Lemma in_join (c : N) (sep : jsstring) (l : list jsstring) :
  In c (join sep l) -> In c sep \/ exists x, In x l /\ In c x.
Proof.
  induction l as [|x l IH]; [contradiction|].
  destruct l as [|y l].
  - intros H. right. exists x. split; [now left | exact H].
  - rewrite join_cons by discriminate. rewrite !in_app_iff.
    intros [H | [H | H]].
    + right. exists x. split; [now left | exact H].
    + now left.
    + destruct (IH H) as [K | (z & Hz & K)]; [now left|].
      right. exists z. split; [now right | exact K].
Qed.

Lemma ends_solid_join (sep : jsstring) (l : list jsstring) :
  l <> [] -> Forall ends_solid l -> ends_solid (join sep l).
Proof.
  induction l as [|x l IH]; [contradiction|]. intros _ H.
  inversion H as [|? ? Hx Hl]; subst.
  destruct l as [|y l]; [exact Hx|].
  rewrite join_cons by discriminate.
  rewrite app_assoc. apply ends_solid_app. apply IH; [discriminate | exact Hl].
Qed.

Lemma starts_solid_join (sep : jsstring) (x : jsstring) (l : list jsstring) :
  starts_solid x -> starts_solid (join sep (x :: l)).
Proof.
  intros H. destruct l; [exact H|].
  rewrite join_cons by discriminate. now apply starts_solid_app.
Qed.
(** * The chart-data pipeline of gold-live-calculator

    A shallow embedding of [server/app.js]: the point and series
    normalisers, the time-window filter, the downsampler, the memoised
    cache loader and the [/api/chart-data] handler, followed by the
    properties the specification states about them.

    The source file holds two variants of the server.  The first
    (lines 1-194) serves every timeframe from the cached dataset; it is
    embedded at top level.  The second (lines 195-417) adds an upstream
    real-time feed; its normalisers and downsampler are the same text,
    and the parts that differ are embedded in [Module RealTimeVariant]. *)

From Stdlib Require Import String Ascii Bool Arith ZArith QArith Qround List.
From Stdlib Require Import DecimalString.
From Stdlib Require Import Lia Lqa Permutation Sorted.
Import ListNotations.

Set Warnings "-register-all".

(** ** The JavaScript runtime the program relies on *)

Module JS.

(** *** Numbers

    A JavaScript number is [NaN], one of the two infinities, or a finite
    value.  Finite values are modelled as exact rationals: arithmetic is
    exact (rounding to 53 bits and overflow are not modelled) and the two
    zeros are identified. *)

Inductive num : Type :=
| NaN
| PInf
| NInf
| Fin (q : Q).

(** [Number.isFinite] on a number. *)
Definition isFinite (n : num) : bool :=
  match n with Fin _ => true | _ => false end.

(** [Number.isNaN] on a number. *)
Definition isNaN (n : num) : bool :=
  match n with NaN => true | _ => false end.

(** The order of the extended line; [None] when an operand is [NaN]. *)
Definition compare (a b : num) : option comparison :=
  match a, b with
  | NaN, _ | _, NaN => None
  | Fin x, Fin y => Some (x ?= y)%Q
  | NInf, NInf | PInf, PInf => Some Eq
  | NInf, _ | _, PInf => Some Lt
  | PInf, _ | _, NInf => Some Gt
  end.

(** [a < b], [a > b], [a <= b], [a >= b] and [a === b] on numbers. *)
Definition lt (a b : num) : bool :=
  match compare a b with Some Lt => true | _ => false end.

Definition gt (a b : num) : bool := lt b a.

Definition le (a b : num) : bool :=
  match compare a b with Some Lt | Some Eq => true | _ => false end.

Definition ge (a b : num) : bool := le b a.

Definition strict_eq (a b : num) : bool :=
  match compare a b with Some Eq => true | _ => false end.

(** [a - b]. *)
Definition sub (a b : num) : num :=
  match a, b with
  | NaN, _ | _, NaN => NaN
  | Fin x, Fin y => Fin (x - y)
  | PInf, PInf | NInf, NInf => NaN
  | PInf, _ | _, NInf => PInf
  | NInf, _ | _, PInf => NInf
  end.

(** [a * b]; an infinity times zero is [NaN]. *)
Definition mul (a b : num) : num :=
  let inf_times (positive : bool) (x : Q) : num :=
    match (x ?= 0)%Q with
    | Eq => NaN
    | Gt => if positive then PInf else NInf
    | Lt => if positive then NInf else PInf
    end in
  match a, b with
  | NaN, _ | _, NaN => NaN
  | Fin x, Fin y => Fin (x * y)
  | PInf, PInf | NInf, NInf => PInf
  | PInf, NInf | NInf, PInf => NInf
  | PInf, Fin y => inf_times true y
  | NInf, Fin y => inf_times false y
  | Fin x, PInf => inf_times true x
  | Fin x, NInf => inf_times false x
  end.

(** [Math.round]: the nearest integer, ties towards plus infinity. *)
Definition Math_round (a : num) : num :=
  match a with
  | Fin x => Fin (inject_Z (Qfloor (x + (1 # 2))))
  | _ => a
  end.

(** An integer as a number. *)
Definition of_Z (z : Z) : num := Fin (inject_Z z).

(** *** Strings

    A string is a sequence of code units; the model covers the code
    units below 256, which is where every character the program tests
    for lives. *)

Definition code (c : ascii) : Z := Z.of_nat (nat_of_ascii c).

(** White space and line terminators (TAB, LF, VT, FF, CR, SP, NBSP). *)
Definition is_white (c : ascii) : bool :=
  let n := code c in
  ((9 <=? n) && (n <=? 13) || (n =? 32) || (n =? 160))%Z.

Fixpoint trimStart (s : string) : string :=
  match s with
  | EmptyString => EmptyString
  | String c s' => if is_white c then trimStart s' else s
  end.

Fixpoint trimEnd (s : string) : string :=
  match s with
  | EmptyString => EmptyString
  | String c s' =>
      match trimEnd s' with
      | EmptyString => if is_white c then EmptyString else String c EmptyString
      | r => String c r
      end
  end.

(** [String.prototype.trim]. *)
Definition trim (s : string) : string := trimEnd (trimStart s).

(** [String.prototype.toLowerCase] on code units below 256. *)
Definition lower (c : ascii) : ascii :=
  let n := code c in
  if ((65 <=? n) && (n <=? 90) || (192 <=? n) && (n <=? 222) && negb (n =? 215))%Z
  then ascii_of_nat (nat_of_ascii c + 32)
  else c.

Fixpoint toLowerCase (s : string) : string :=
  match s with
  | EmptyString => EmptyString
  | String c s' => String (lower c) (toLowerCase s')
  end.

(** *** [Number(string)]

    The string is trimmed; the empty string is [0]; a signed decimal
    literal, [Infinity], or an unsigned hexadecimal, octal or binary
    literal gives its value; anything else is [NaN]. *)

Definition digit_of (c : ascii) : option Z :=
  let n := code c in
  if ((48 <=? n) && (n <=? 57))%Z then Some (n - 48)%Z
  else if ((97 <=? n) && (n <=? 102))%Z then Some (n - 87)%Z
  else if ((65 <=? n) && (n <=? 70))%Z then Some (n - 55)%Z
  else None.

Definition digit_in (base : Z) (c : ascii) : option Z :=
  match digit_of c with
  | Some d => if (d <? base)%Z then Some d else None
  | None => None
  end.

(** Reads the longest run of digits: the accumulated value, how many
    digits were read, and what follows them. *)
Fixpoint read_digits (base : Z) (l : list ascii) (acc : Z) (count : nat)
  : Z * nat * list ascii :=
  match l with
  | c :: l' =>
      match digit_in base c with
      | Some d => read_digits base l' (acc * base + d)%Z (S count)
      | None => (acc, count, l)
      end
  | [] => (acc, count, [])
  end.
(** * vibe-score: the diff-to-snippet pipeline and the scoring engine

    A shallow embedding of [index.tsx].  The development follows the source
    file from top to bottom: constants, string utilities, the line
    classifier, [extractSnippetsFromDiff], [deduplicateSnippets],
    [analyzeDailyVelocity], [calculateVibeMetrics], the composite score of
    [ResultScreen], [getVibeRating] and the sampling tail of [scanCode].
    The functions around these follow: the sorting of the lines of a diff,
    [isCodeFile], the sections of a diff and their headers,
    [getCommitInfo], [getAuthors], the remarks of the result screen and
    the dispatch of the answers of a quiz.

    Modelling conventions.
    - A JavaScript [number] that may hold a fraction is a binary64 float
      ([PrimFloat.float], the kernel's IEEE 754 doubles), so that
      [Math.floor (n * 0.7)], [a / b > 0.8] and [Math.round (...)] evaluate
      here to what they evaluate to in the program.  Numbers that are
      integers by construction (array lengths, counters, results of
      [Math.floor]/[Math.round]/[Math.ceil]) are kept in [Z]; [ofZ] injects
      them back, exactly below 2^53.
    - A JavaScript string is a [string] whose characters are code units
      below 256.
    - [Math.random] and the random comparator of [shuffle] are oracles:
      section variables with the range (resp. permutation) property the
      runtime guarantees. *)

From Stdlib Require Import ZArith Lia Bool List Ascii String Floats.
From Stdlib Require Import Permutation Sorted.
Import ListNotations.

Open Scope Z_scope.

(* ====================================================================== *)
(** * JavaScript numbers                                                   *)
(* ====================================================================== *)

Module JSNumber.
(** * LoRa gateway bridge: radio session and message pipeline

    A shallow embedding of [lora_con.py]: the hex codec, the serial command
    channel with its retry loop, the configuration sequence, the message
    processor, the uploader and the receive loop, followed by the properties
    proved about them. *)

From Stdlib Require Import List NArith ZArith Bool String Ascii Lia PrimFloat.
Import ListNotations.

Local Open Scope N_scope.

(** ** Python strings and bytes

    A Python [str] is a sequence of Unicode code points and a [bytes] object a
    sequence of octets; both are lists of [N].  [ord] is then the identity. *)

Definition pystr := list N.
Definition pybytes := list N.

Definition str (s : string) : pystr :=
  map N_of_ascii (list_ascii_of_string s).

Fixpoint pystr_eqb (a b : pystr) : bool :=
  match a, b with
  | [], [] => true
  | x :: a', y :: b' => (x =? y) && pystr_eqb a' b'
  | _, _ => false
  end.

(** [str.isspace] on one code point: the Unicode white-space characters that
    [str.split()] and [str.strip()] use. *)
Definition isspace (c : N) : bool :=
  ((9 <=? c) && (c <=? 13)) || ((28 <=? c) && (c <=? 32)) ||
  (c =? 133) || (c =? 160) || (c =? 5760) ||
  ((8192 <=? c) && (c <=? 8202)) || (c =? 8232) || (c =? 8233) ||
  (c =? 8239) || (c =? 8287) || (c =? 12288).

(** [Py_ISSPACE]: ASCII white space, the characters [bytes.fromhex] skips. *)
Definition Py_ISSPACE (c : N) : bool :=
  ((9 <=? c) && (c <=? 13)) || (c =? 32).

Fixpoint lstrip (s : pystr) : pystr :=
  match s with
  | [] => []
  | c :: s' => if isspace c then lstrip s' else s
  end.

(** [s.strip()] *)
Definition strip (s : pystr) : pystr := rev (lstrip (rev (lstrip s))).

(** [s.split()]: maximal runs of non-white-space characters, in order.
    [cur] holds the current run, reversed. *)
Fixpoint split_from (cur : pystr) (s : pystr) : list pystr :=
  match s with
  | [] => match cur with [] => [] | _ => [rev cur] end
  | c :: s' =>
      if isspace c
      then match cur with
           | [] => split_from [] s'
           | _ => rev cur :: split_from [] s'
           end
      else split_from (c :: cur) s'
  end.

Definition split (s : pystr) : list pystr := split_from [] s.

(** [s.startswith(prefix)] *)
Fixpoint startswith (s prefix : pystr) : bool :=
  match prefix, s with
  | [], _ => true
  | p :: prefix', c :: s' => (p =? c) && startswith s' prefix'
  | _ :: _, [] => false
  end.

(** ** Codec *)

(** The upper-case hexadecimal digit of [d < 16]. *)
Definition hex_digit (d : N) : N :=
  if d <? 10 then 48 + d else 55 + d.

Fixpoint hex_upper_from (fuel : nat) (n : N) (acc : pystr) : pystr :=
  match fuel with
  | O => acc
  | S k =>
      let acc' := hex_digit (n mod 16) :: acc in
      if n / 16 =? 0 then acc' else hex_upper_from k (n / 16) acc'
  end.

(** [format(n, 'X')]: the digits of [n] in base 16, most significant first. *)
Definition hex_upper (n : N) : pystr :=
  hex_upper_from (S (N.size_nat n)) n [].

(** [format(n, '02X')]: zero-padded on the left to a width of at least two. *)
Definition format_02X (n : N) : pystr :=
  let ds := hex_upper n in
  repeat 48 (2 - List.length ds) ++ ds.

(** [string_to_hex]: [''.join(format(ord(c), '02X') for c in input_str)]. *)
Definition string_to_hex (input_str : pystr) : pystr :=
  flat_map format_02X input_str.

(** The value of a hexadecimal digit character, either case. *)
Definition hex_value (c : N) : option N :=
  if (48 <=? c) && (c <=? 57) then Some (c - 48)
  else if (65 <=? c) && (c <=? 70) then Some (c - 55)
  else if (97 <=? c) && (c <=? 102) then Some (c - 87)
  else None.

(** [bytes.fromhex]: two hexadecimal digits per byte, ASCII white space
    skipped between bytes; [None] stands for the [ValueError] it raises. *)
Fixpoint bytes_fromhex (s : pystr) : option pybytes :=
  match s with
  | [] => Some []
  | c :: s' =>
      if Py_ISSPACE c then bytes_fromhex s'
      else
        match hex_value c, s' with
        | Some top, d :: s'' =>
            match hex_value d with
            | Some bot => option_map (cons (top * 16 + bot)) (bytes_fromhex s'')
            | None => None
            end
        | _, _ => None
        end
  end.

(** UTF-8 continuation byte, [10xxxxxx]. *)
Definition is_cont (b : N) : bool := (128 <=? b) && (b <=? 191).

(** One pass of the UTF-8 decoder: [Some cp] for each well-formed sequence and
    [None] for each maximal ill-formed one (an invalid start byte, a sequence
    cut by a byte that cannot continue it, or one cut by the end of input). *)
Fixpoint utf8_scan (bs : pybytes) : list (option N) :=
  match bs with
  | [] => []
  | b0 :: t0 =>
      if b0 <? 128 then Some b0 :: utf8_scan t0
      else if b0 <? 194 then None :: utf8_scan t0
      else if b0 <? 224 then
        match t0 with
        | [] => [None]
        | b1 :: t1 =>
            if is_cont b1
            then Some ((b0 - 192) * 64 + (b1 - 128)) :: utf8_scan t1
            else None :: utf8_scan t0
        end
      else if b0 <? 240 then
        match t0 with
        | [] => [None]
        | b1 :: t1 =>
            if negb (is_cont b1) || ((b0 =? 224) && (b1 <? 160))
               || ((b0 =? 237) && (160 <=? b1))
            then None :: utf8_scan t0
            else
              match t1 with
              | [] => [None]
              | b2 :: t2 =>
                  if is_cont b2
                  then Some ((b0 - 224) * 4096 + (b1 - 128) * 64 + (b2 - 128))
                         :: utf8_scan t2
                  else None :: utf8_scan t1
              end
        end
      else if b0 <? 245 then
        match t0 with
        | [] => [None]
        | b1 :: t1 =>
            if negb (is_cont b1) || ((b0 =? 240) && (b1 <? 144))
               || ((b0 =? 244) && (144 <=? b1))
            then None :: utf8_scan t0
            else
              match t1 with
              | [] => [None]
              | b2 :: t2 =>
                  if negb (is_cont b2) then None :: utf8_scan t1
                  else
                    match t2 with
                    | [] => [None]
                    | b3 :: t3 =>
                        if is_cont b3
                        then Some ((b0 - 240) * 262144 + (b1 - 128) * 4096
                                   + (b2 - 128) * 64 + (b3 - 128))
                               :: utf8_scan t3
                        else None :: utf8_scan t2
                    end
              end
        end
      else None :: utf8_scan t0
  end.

WHAT TO WORK ON: Copy each line above holding "program".

EXERCISE SOLUTION:
(** ** The JavaScript runtime the program relies on *)
    units below 256, which is where every character the program tests
      here to what they evaluate to in the program.  Numbers that are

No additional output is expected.